*YOUR ASSIGNMENT*
Output should begin at the line holding "- apply safe_drop. by split." and end at the last line of the entries; print those lines verbatim and no others.

*Recorded data*

--------------------------------------------------

Lemma safe_stop T : EvInput InStop ∈ T -> safe whatever T stop_core_app.
Proof.
  intros Hi. unfold stop_core_app. eapply safe_bind; [apply safe_locked; by constructor|].
  intros T1 stopped HT1 (s & Hs & ->). cbn [fst stop_core]. eapply safe_bind; [apply safe_refuse|]. intros T2 [] HT2 _.
  destruct (gateway s); by advance.
Qed.

Lemma safe_send_app T id : EvInput (InSend id) ∈ T -> safe whatever T (send_app id).
Proof.
  intros Hi. unfold send_app. eapply safe_bind; [apply safe_locked|].
  { intros T' s HT Hs. unfold send_request. destruct (ready s); [done|]. destruct (_ <? _); [|done]. unfold pending_ok. simpl.
    apply Forall_app. split; [done|]. apply Forall_singleton. by apply HT. }
  intros T1 e HT1 (s & Hs & ->). destruct (send_request id s).1; by advance.
Qed.

Lemma safe_drop {A} T (p : prog A) : safe whatever T p -> safe whatever T (drop_result p).
Proof. intros Hp. eapply safe_bind; [exact Hp|]. by intros. Qed.

Lemma safe_task T t : task_ok T t -> safe whatever T (run_task t).
Proof.
  destruct t; cbn [run_task task_ok]; intros Ht.
  - by apply safe_start_task.
  - apply safe_drop. by split.
  - by apply safe_drop, safe_send.
  - unfold retry_task. eapply safe_bind; [by apply safe_locked|]. intros T1 again HT1 _.
    destruct (again : bool); [|done]. apply safe_start. earlier.
  - apply safe_with_gateway. intros T' gw HT. apply safe_claim_task. earlier.
  - apply safe_with_gateway. intros T' gw HT. apply safe_confirm_task. earlier.
  - apply safe_with_gateway. intros T' gw HT. apply safe_cancel_task. earlier.
  - apply safe_with_gateway. intros T' gw HT. apply safe_refresh. earlier.
  - apply safe_with_gateway. intros T' gw HT. apply safe_load_image_task. earlier.
  - apply safe_with_gateway. intros T' gw HT. apply safe_apply_task. earlier.
  - apply safe_with_gateway. intros T' gw HT. apply safe_clear_task. earlier.
  - by apply safe_settle_history.
  - by apply safe_settle_pairing.
Qed.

--------------------------------------------------

*REPLY*
  - apply safe_drop. by split.
  - by apply safe_drop, safe_send.
  - unfold retry_task. eapply safe_bind; [by apply safe_locked|]. intros T1 again HT1 _.
    destruct (again : bool); [|done]. apply safe_start. earlier.
  - apply safe_with_gateway. intros T' gw HT. apply safe_claim_task. earlier.
  - apply safe_with_gateway. intros T' gw HT. apply safe_confirm_task. earlier.
  - apply safe_with_gateway. intros T' gw HT. apply safe_cancel_task. earlier.
  - apply safe_with_gateway. intros T' gw HT. apply safe_refresh. earlier.
  - apply safe_with_gateway. intros T' gw HT. apply safe_load_image_task. earlier.
  - apply safe_with_gateway. intros T' gw HT. apply safe_apply_task. earlier.
  - apply safe_with_gateway. intros T' gw HT. apply safe_clear_task. earlier.
  - by apply safe_settle_history.
  - by apply safe_settle_pairing.
Qed.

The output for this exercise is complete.